While EGTR is northeast of London, the shortest route to Gurnsey takes us west to fly around London Heathrow Class "A" airspace before turning south.  We took off and climbed to 2,300 feet; power was set at 65%, with fuel flow at 12.5 gph. Following the POH advice and common practice, I used the auxiliary tanks first, leaving the mains for the water crossing and landing.  I also followed the clock's long hand; if it is between 12 and 6, a right tank will be used; between 6 and 12 a left tank will be used; and if over water a main tank is used, always. 

We reached our coastal departure point near Southampton 35 minutes later.  The electric fuel pump was turned on and I changed from aux to main tank.  The next 30 minutes was spent flying over the English Channel, one of the world's busiest waters.  Upon arrival over Cherbourg on the French coast, I switched back to aux tank.  The single fuel gauge was just under one half tank.  We had only another 30 minutes or so to go, 15 of them over water for the short crossing from the French coast to Guernsey.   We arrived over our coastal departure point, said goodbye to French control, and called Guernsey Approach for instructions. We were cleared to enter their Class "A" airspace, not above 1,500 feet. 

I was relaxed and confidant that I knew what was to follow since my Comanche used to live in Guernsey and I had flown there twice before.  Guernsey was a few miles away and I had started to enjoy the short water crossing.  Suddenly the intercom sprang into life; it was my wife, "Do you always fly the fuel so low?" she asked.  "There is no problem," I said, "we have lots of fuel.  Don't worry; I changed tanks about 10 minutes  ago and we had half a tank.  We are fine."   " But look!" she insisted.  I looked at the gauge in order to keep her happy.  "Yeah, it's fine," I said WHAT?  The needle was touching the red line; we were flying on fumes.  I turned the electric fuel pump on and changed to mains.  

Have I said that over water I always fly on mains?

Our position was some 10 miles east of Guernsey, and it would be another 9 minutes before we landed. 

After landing and parking the aircraft, I looked inside the aux tank.  It was dry.

How could it happen, you ask?

The single engine aircraft I have flown before had only two tanks; one in each wing, of equal capacities.  The Comanche was the first aircraft I had flown with four tanks of different capacities, but only one fuel gauge.  The gauge always shows the remaining quantity in the tank that is in use. 

After crossing the English Channel and reaching the French coast, I had changed from a main tank to an auxiliary tank.  The aux tank was just under half full, with 5 to 6 gallons left.  With fuel flow of 12 to 13 gph, our endurance would have been approximately 24 minutes.  Flying time from the French coast to Guernsey is approximately 21 minutes.  

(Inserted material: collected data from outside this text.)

(* ===== verification/BlockCache.v ===== *)
(** * The buffer cache as its clients see it

    What bio.c promises to log.c: the operations, the abstract state (the
    contents a reader sees, the contents on disk, which blocks are pinned by
    [B_DIRTY] and which are locked by the caller, and the disk writes done so
    far), and the effect of each operation on it.  Bio.v implements it. *)

From stdpp Require Import base numbers list gmap strings.
From Stdlib Require Import ZArith Lia.
From S2P Require Import Prelude Block.

Local Open Scope Z_scope.

Class BlockCache (S : Type) := {
  (** bread, bwrite, brelse; a buffer is named by its index in the cache *)
  bc_read : Z -> Z -> M S nat;
  bc_write : nat -> M S unit;
  bc_relse : nat -> M S unit;
  (** b->data, b->blockno, and b->flags |= B_DIRTY *)
  bc_data : nat -> M S block;
  bc_set : nat -> block -> M S unit;
  bc_blockno : nat -> M S Z;
  bc_pin : nat -> M S unit;
  (** the abstract state *)
  bc_inv : S -> Prop;
  nblk : S -> Z;
  view : S -> Z -> block;
  ondisk : S -> Z -> block;
  dirty : S -> Z -> bool;
  held : S -> Z -> bool;
  owns : S -> nat -> Z -> Prop;
  trace : S -> list (Z * block)
}.

(** Two states of the cache that differ in at most the listed components. *)
Record bc_same {S} {BC : BlockCache S} (s s' : S) : Prop := mkBcSame {
  bs_inv : bc_inv s';
  bs_nblk : nblk s' = nblk s
}.

Class BlockCacheLaws (S : Type) {BC : BlockCache S} : Prop := {
  law_clean s b : bc_inv s -> dirty s b = false -> held s b = false -> view s b = ondisk s b;
  law_ok s b : bc_inv s -> block_ok (view s b) /\ block_ok (ondisk s b);
  (** bread: needs the block not locked, and a buffer to recycle unless it is pinned *)
  law_read s bno L : bc_inv s -> 0 <= bno < nblk s -> held s bno = false ->
    (forall b, dirty s b = true \/ held s b = true -> b ∈ L) ->
    dirty s bno = true \/ Z.of_nat (length L) < NBUF ->
    wp (bc_read ROOTDEV bno) (fun i s' => bc_same s s' /\ owns s' i bno /\ trace s' = trace s /\
      (forall b, view s' b = view s b) /\ (forall b, ondisk s' b = ondisk s b) /\
      (forall b, dirty s' b = dirty s b) /\
      (forall b, held s' b = if b =? bno then true else held s b) /\
      (forall j b, owns s j b -> owns s' j b)) s;
  law_data s i bno : bc_inv s -> owns s i bno ->
    wp (bc_data i) (fun d s' => s' = s /\ d = view s bno) s;
  law_blockno s i bno : bc_inv s -> owns s i bno ->
    wp (bc_blockno i) (fun b s' => s' = s /\ b = bno) s;
  law_set s i bno d : bc_inv s -> owns s i bno -> block_ok d ->
    wp (bc_set i d) (fun _ s' => bc_same s s' /\ trace s' = trace s /\
      (forall b, view s' b = if b =? bno then d else view s b) /\
      (forall b, ondisk s' b = ondisk s b) /\ (forall b, dirty s' b = dirty s b) /\
      (forall b, held s' b = held s b) /\ (forall j b, owns s j b -> owns s' j b)) s;
  law_pin s i bno : bc_inv s -> owns s i bno ->
    wp (bc_pin i) (fun _ s' => bc_same s s' /\ trace s' = trace s /\
      (forall b, view s' b = view s b) /\ (forall b, ondisk s' b = ondisk s b) /\
      (forall b, dirty s' b = if b =? bno then true else dirty s b) /\
      (forall b, held s' b = held s b) /\ (forall j b, owns s j b -> owns s' j b)) s;
  law_write s i bno : bc_inv s -> owns s i bno ->
    wp (bc_write i) (fun _ s' => bc_same s s' /\ trace s' = trace s ++ [(bno, view s bno)] /\
      (forall b, view s' b = view s b) /\
      (forall b, ondisk s' b = if b =? bno then view s bno else ondisk s b) /\
      (forall b, dirty s' b = if b =? bno then false else dirty s b) /\
      (forall b, held s' b = held s b) /\ (forall j b, owns s j b -> owns s' j b)) s;
  (** brelse: what was modified must have been pinned or written *)
  law_relse s i bno : bc_inv s -> owns s i bno ->
    dirty s bno = true \/ view s bno = ondisk s bno ->
    wp (bc_relse i) (fun _ s' => bc_same s s' /\ trace s' = trace s /\
      (forall b, view s' b = view s b) /\ (forall b, ondisk s' b = ondisk s b) /\
      (forall b, dirty s' b = dirty s b) /\
      (forall b, held s' b = if b =? bno then false else held s b) /\
      (forall j b, b <> bno -> owns s j b -> owns s' j b)) s
}.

There is no doubt in my mind that we would have lost the engine on downwind or final with no chance of a restart.

Later, at the hotel, we sat by the pool watching an ICS member playing with his two children in the cold water while I reflected over our fortune.

What had I done wrong?  What have I learned?

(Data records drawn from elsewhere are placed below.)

(* ===== verification/LogCommit.v ===== *)
(** * The write-ahead log (log.c): the header, commit and recovery

    The exact sequence of disk writes of [commit] and of [recover_from_log]. *)

From stdpp Require Import base numbers list gmap strings.
From Stdlib Require Import ZArith Lia.
From S2P Require Import Prelude Block BlockCache Log LogInv.

Local Open Scope Z_scope.
Local Open Scope kernel_scope.

(** ** The header block *)
Definition hdr_list (d : block) : list Z := hdr_block d <$> seqZ 0 (hdr_n d).

Definition is_hdr (d : block) (l : list Z) : Prop :=
  block_ok d /\ hdr_n d = Z.of_nat (length l) /\ hdr_list d = l.

Lemma fill_blocks_spec l : forall d i,
  block_ok d -> 0 <= i -> 4 + 4 * (i + Z.of_nat (length l)) <= BSIZE ->
  Forall (fun b => 0 <= b < 4294967296) l ->
  block_ok (fill_blocks d i l) /\
  (forall x, 0 <= x -> x + 4 <= 4 + 4 * i -> get32 (fill_blocks d i l) x = get32 d x) /\
  (forall k b, l !! k = Some b -> get32 (fill_blocks d i l) (4 + 4 * (i + Z.of_nat k)) = b).
Proof.
  induction l as [|b l IH]; intros d i Hd Hi Hlen Hl; cbn [fill_blocks length] in *; [done|].
  apply Forall_cons in Hl as [Hb Hl]. pose proof Hd as [Hdl _]. unfold BSIZE in *.
  destruct (IH (put32 d (4 + 4 * i) b) (i + 1)) as (H1 & H2 & H3); [by apply put32_ok|lia|lia|done|].
  split; [done|]. split.
  - intros x Hx Hle. rewrite H2 by lia. apply get32_put32_ne; lia.
  - intros [|k] b' Hk; simpl in Hk.
    + injection Hk as <-. rewrite Z.add_0_r, H2, get32_put32_eq by lia. by apply Z.mod_small.
    + rewrite <- (H3 k b' Hk). f_equal. lia.
Qed.

Lemma make_hdr d l :
  block_ok d -> Z.of_nat (length l) <= LOGSIZE -> Forall (fun b => 0 <= b < 4294967296) l ->
  is_hdr (fill_blocks (put32 d 0 (Z.of_nat (length l))) 0 l) l.
Proof.
  intros Hd Hlen Hl. pose proof Hd as [Hdl _]. unfold LOGSIZE, MAXOPBLOCKS, BSIZE in *.
  destruct (fill_blocks_spec l (put32 d 0 (Z.of_nat (length l))) 0) as (H1 & H2 & H3);
    [by apply put32_ok|lia|unfold BSIZE; lia|done|].
  assert (En : hdr_n (fill_blocks (put32 d 0 (Z.of_nat (length l))) 0 l) = Z.of_nat (length l)).
  { unfold hdr_n. rewrite H2, get32_put32_eq, Z.mod_small by lia. apply s32_small. lia. }
  split; [done|]. split; [done|]. unfold hdr_list. rewrite En.
  apply list_eq. intros k. rewrite list_lookup_fmap. destruct (l !! k) as [b|] eqn:E.
  - apply lookup_lt_Some in E as Hk. rewrite lookup_seqZ_lt by lia. cbn. f_equal. by apply (H3 k b).
  - apply lookup_ge_None in E. by rewrite lookup_seqZ_ge by lia.
Qed.

Lemma is_hdr_block d l i b : is_hdr d l -> l !! i = Some b -> hdr_block d (Z.of_nat i) = b.
Proof.
  intros (_ & En & El) Hi. rewrite <- El in Hi. unfold hdr_list in Hi.
  apply list_lookup_fmap_Some in Hi as (k & -> & [-> _]%lookup_seqZ). done.
Qed.

Section LogCommit.
Context {S : Type} {BC : BlockCache S} {BL : BlockCacheLaws S}.
Implicit Types s : logst S.

Lemma log_ok_range s l : log_ok s l -> Forall (fun b => 0 <= b < 4294967296) l.
Proof.
  intros Hok. eapply Forall_impl; [apply Hok|]. intros b [Hb _]. pose proof (lo_nblk _ _ Hok). lia.
Qed.

(** Reading the header block, doing something with it, and releasing it. *)
Lemma log_reads s l : log_ok s l -> forall x, dirty (bc s) x = true \/ held (bc s) x = true -> x ∈ l.
Proof. intros Hok x [Hx|Hx]; [by apply Hok|]. by rewrite (lo_held _ _ Hok) in Hx. Qed.

Lemma log_start s l : log_ok s l -> in_log s (lstart s) /\ 0 <= lstart s < nblk (bc s) /\ u32 (lstart s) = lstart s.
Proof.
  intros Hok. pose proof (lo_size _ _ Hok). pose proof (lo_start _ _ Hok). pose proof (lo_end _ _ Hok).
  pose proof (lo_nblk _ _ Hok). unfold in_log. rewrite u32_small by lia. lia.
Qed.

Lemma write_head_wp s l : log_ok s l ->
  wp write_head (fun _ s' => exists c' h, s' = set_bc c' s /\ is_hdr h l /\
    wrote (bc s) [(lstart s, h)] c') s.
Proof.
  intros Hok. destruct (log_start _ _ Hok) as (Hil & Hst & Eu). destruct (log_clean _ _ _ Hok Hil) as [Hdst _].
  unfold write_head. apply wp_bind, wp_get. rewrite (lo_dev _ _ Hok), Eu.
  apply wp_bind, wp_lift.
  eapply wp_mono; [apply (law_read (bc s) (lstart s) l); [apply Hok|done|apply Hok|by apply log_reads|right; apply Hok]|].
  intros i c1 ([Hi1 Hn1] & Ho1 & Ht1 & Hv1 & Hk1 & Hd1 & Hh1 & _).
  apply wp_bind, wp_lift. simpl. eapply wp_mono; [by apply (law_data c1 i (lstart s))|]. intros d c1' [-> ->].
  pose proof (lo_len _ _ Hok) as Hll. pose proof (lo_nbuf _ _ Hok) as Hnb.
  rewrite (lo_n _ _ Hok). apply wp_bind. unfold NBUF, LOGSIZE, MAXOPBLOCKS in *.
  destruct (Z.gtb_spec (Z.of_nat (length l)) (Z.of_nat (length (lh_block s)))); [lia|].
  rewrite Nat2Z.id, (lo_blocks _ _ Hok). set (h := fill_blocks _ _ _).
  assert (Hh : is_hdr h l).
  { apply make_hdr; [by apply law_ok|unfold LOGSIZE, MAXOPBLOCKS; lia|by eapply log_ok_range]. }
  apply wp_lift. simpl. eapply wp_mono; [apply (law_set c1 i (lstart s)); [done|done|apply Hh]|].
  intros _ c2 ([Hi2 Hn2] & Ht2 & Hv2 & Ho2 & Hd2 & Hh2 & Hw2).
  apply wp_bind, wp_lift. simpl. eapply wp_mono; [by apply (law_write c2 i (lstart s)); [|apply Hw2]|].
  intros _ c3 ([Hi3 Hn3] & Ht3 & Hv3 & Ho3 & Hd3 & Hh3 & Hw3).
  apply wp_lift. simpl. eapply wp_mono; [apply (law_relse c3 i (lstart s)); [done|by apply Hw3, Hw2|]|].
  { right. by rewrite Hv3, Ho3, Z.eqb_refl. }
  intros _ c4 ([Hi4 Hn4] & Ht4 & Hv4 & Ho4 & Hd4 & Hh4 & _).
  exists c4, h. split; [done|]. split; [done|].
  assert (Ev : view c2 (lstart s) = h) by (by rewrite Hv2, Z.eqb_refl).
  split; [done|congruence| | | | |].
  - by rewrite Ht4, Ht3, Ht2, Ht1, Ev.
  - intros x. rewrite Hv4, Hv3, Hv2. by apply upd_ext.
  - intros x. rewrite Ho4, Ho3, Ev. apply upd_ext. by rewrite Ho2, Hk1.
  - intros x. rewrite Hd4, Hd3, Hd2, Hd1. apply single_write.
  - intros x. rewrite Hh4, Hh3, Hh2, Hh1, (lo_held _ _ Hok). by destruct (x =? lstart s).
Qed.

Lemma read_blocks_wp d l2 : forall l1 s, is_hdr d (l1 ++ l2) ->
  length (lh_block s) = Z.to_nat LOGSIZE -> (length (l1 ++ l2) <= Z.to_nat LOGSIZE)%nat ->
  take (length l1) (lh_block s) = l1 ->
  wp (read_blocks (length l2) d (Z.of_nat (length l1))) (fun _ s' => exists lb, s' = set_lh (lh_n s) lb s /\
    length lb = Z.to_nat LOGSIZE /\ take (length (l1 ++ l2)) lb = l1 ++ l2) s.
Proof.
  induction l2 as [|b l2 IH]; intros l1 s Hh Hlen Hle Htk; cbn [read_blocks length].
  { apply wp_ret. exists (lh_block s). rewrite app_nil_r. split; [by destruct s|done]. }
  assert (Hb : hdr_block d (Z.of_nat (length l1)) = b) by (apply (is_hdr_block d (l1 ++ b :: l2)); [done|by apply list_lookup_middle]).
  rewrite length_app in Hle. simpl in Hle. rewrite Hb.
  apply wp_bind. unfold lh_put. apply wp_bind, wp_gets.
  destruct (Z.leb_spec 0 (Z.of_nat (length l1))), (Z.ltb_spec (Z.of_nat (length l1)) (Z.of_nat (length (lh_block s)))); try lia.
  simpl. apply wp_modify. rewrite Nat2Z.id.
  replace (Z.of_nat (length l1) + 1) with (Z.of_nat (length (l1 ++ [b]))) by (rewrite length_app; simpl; lia).
  eapply wp_mono; [apply (IH (l1 ++ [b])); simpl|].
  - by rewrite <- app_assoc.
  - by rewrite length_insert.
  - rewrite <- app_assoc, length_app. simpl. lia.
  - rewrite length_app, Nat.add_1_r. erewrite take_S_r; [|apply list_lookup_insert_eq; lia].
    by rewrite take_insert_ge, Htk by lia.
  - intros _ s' (lb & -> & Hl & Ht). exists lb. rewrite <- app_assoc in Ht. done.
Qed.

(** A header that recovery can follow. *)
Definition hdr_fits s (l : list Z) : Prop :=
  Z.of_nat (length l) < lsize s /\ Z.of_nat (length l) < NBUF /\
  Forall (fun b => 0 <= b < nblk (bc s) /\ ~ in_log s b) l /\ NoDup l.

Lemma read_head_wp s l : log_ok s [] -> is_hdr (ondisk (bc s) (lstart s)) l -> hdr_fits s l ->
  wp read_head (fun _ s' => exists c' lb, s' = set_lh (Z.of_nat (length l)) lb (set_bc c' s) /\
    wrote (bc s) [] c' /\ log_ok s' l) s.
Proof.
  intros Hok Hhdr (Hsz & Hnb & Hhome & Hnd). destruct (log_start _ _ Hok) as (Hil & Hst & Eu).
  destruct (log_clean _ _ _ Hok Hil) as [Hdst Hvst]. unfold NBUF, MAXOPBLOCKS in *.
  unfold read_head. apply wp_bind, wp_get. rewrite (lo_dev _ _ Hok), Eu.
  apply wp_bind, wp_lift.
  eapply wp_mono; [apply (law_read (bc s) (lstart s) []); [apply Hok|done|apply Hok|by apply log_reads|by right]|].
  intros i c1 ([Hi1 Hn1] & Ho1 & Ht1 & Hv1 & Hk1 & Hd1 & Hh1 & _).
  apply wp_bind, wp_lift. simpl. eapply wp_mono; [by apply (law_data c1 i (lstart s))|]. intros d c1' [-> ->].
  rewrite Hv1, Hvst. set (d := ondisk _ _) in *. pose proof Hhdr as (_ & En & _). rewrite En, Nat2Z.id.
  apply wp_bind, wp_modify, wp_bind.
  eapply wp_mono; [apply (read_blocks_wp d l [] (set_lh _ (lh_block s) (set_bc c1 s))); simpl; try done|].
  { apply Hok. } { unfold LOGSIZE, MAXOPBLOCKS. lia. }
  intros _ s1 (lb & -> & Hlb & Htk). simpl in *. apply wp_lift. simpl.
  eapply wp_mono; [apply (law_relse c1 i (lstart s)); [done|done|]|].
  { right. by rewrite Hv1, Hk1. }
  intros _ c2 ([Hi2 Hn2] & Ht2 & Hv2 & Ho2 & Hd2 & Hh2 & _). exists c2, lb.
  assert (Hnod : forall x, dirty c2 x = false).
  { intros x. rewrite Hd2, Hd1. destruct (dirty (bc s) x) eqn:E; [|done]. by apply (lo_dirty _ _ Hok), elem_of_nil in E. }
  assert (Hnoh : forall x, held c2 x = false).
  { intros x. rewrite Hh2, Hh1, (lo_held _ _ Hok). by destruct (x =? lstart s). }
  split; [done|]. split.
  - split; [done|congruence|by rewrite app_nil_r, Ht2, Ht1| | | |].
    + intros x. by rewrite Hv2, Hv1.
    + intros x. by rewrite Ho2, Hk1.
    + intros x. by rewrite Hd2, Hd1.
    + intros x. by rewrite Hnoh, (lo_held _ _ Hok).
  - destruct Hok. split; simpl; try done; try congruence.
    eapply Forall_impl; [exact Hhome|]. intros b [Hb Hnl]. split; [lia|done].
Qed.

(** [install_trans], then the in-memory header emptied. *)
Lemma install_clear_wp s l (K : M (logst S) unit) Q : log_ok s l ->
  (forall b, b ∈ l -> dirty (bc s) b = true) \/ (forall x, dirty (bc s) x = false) ->
  (forall c', wrote (bc s) (home_writes (ondisk (bc s)) (lstart s + 1) l) c' ->
     log_ok (set_lh 0 (lh_block s) (set_bc c' s)) [] ->
     wp K Q (set_lh 0 (lh_block s) (set_bc c' s))) ->
  wp (install_trans;; modify (fun s => set_lh 0 (lh_block s) s);; K) Q s.
Proof.
  intros Hok Hd HK. apply wp_bind. unfold install_trans. apply wp_bind, wp_gets.
  rewrite (lo_n _ _ Hok), Nat2Z.id.
  eapply wp_mono; [apply (install_loop_wp l [] s Hok Hd)|]. intros _ s' (c' & -> & Hw).
  apply wp_bind, wp_modify. simpl in Hw |- *. rewrite Z.add_0_r in Hw. apply (HK c' Hw).
  pose proof (lo_dirty _ _ Hok) as Hdl.
  pose proof (log_ok_wrote _ _ _ _ Hok Hw) as []. split; simpl in *; try done; try lia.
  - constructor.
  - intros b. rewrite (wr_dirty _ _ _ Hw), home_writes_fst. destruct (decide (b ∈ l)) as [|Hn]; [done|].
    intros Hb. by apply Hdl in Hb.
Qed.

Lemma recover_wp s l : log_ok s [] -> is_hdr (ondisk (bc s) (lstart s)) l -> hdr_fits s l ->
  wp recover_from_log (fun _ s' => exists c' h lb, s' = set_lh 0 lb (set_bc c' s) /\ is_hdr h [] /\
    wrote (bc s) (home_writes (ondisk (bc s)) (lstart s + 1) l ++ [(lstart s, h)]) c' /\ log_ok s' []) s.
Proof.
  intros Hok Hhdr Hfit. unfold recover_from_log. apply wp_bind.
  eapply wp_mono; [by apply (read_head_wp s l)|]. intros _ s1 (c1 & lb & -> & Hw1 & Hok1).
  assert (Hno : forall x, dirty c1 x = false).
  { intros x. rewrite (wr_dirty _ _ _ Hw1). destruct (decide _); [done|]. destruct (dirty (bc s) x) eqn:E; [|done].
    by apply (lo_dirty _ _ Hok), elem_of_nil in E. }
  apply (install_clear_wp _ l); [done|by right|]. simpl. intros c2 Hw2 Hok2.
  eapply wp_mono; [by apply (write_head_wp _ [])|]. intros _ s3 (c3 & h & -> & Hh & Hw3). simpl in *.
  exists c3, h, lb. split; [done|]. split; [done|]. split.
  - apply (wrote_app _ _ c2); [|done]. change (home_writes (ondisk (bc s)) (lstart s + 1) l)
      with ([] ++ home_writes (ondisk (bc s)) (lstart s + 1) l). apply (wrote_app _ _ c1); [done|].
    erewrite home_writes_ext; [exact Hw2|]. intros x _. by rewrite (wr_disk _ _ _ Hw1).
  - by apply (log_ok_wrote _ [] _ _ Hok2 Hw3).
Qed.

(** The writes of [commit]: log blocks, header, home blocks, header. *)
Definition commit_writes (V : Z -> block) (start : Z) (l : list Z) (h1 h0 : block) : list (Z * block) :=
  log_writes V (start + 1) l ++ [(start, h1)] ++ ((fun b => (b, V b)) <$> l) ++ [(start, h0)].

Lemma home_after_log V D l : forall p, (forall i b, l !! i = Some b -> D (p + Z.of_nat i) = V b) ->
  home_writes D p l = (fun b => (b, V b)) <$> l.
Proof.
  induction l as [|b l IH]; intros p H; simpl; [done|]. f_equal.
  - f_equal. rewrite <- (H 0%nat b eq_refl). f_equal. simpl. lia.
  - apply IH. intros i b' Hi. rewrite <- (H (Datatypes.S i) b' Hi). f_equal. lia.
Qed.

Lemma log_writes_lookup V l : forall p i b, l !! i = Some b -> log_writes V p l !! i = Some (p + Z.of_nat i, V b).
Proof.
  induction l as [|x l IH]; intros p i b Hi; [done|]. destruct i as [|i]; simpl in *.
  - injection Hi as ->. by rewrite Z.add_0_r.
  - rewrite (IH _ _ _ Hi). do 2 f_equal. lia.
Qed.

Lemma log_writes_nodup V l : forall p, NoDup (log_writes V p l).*1.
Proof.
  induction l as [|x l IH]; intros p; simpl; [constructor|]. apply NoDup_cons. split; [|apply IH].
  rewrite log_writes_fst. lia.
Qed.

Lemma commit_wp s l : log_ok s l -> l <> [] -> (forall b, b ∈ l -> dirty (bc s) b = true) ->
  wp commit (fun _ s' => exists c' h1 h0, s' = set_lh 0 (lh_block s) (set_bc c' s) /\
    is_hdr h1 l /\ is_hdr h0 [] /\
    wrote (bc s) (commit_writes (view (bc s)) (lstart s) l h1 h0) c' /\ log_ok s' []) s.
Proof.
  intros Hok Hne Hd. unfold commit. apply wp_bind, wp_gets. rewrite (lo_n _ _ Hok).
  destruct (Z.gtb_spec (Z.of_nat (length l)) 0); [|destruct l; simpl in *; lia || done].
  apply wp_bind. unfold write_log. apply wp_bind, wp_gets. rewrite (lo_n _ _ Hok), Nat2Z.id.
  eapply wp_mono; [apply (write_log_loop_wp l [] s Hok Hd)|]. intros _ s1 (c1 & -> & Hw1).
  simpl in Hw1. rewrite Z.add_0_r in Hw1. pose proof (log_ok_wrote _ _ _ _ Hok Hw1) as Hok1.
  apply wp_bind. eapply wp_mono; [by apply (write_head_wp _ l)|]. intros _ s2 (c2 & h1 & -> & Hh1 & Hw2).
  simpl in *. pose proof (log_ok_wrote _ _ _ _ Hok1 Hw2) as Hok2. simpl in Hok2.
  pose proof (lo_size _ _ Hok) as Hsz. pose proof (proj1 (Forall_forall _ _) (lo_home _ _ Hok)) as Hhome.
  assert (Hd2 : forall b, b ∈ l -> dirty c2 b = true).
  { intros b Hb. destruct (Hhome b Hb) as [_ Hnl]. unfold in_log in Hnl.
    rewrite (wr_dirty _ _ _ Hw2), decide_False, (wr_dirty _ _ _ Hw1), decide_False; [by apply Hd| |].
    - rewrite log_writes_fst. lia.
    - intros E%list_elem_of_singleton. simpl in E. lia. }
  apply (install_clear_wp _ l); [done|by left|]. simpl. intros c3 Hw3 Hok3.
  eapply wp_mono; [by apply (write_head_wp _ [])|]. intros _ s4 (c4 & h0 & -> & Hh0 & Hw4). simpl in *.
  exists c4, h1, h0. split; [done|]. split; [done|]. split; [done|]. split; [|by apply (log_ok_wrote _ [] _ _ Hok3 Hw4)].
  unfold commit_writes. eapply wrote_app; [exact Hw1|]. eapply wrote_app; [exact Hw2|].
  eapply wrote_app; [|exact Hw4]. rewrite <- (home_after_log _ (ondisk c2) l (lstart s + 1)); [exact Hw3|].
  intros i b Hi. rewrite (wr_disk _ _ _ Hw2), after_other.
  2: { intros E%list_elem_of_singleton. simpl in E. lia. }
  rewrite (wr_disk _ _ _ Hw1). apply (after_lookup _ _ i); [apply log_writes_nodup|]. by apply log_writes_lookup.
Qed.
End LogCommit.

1.  In my mind I had reverted back to a one tank per wing type of aircraft.  I continued to fly the aux tank and thought that I had 13 gallons left, one hour's worth, as the gauge was just under one half.  (Later, the tank was filled with 13.5 gallons.)

2.  I was too relaxed and did not keep a fuel log; this alone could have prevented this incident.

3.  My scan of engine and fuel gauges was poor.

  When someone tells you something is wrong, always investigate.  NEVER ignore it.

 

Ben Ayalon, born in Israel in 1955, studied aircraft engineering at Holtz Technical College in Tel Aviv.  He served for 6 1/2 years in the Israel Air Force and later joined Israeli Aircraft Industries where he took part in the development of the "Lavi" fighter.  In 1987, Ben moved to the UK to study and obtain a degree in Business Administration.  There, he started his own computer business, and now owns a Comanche 260-C, based at Elstree, England (EGTR).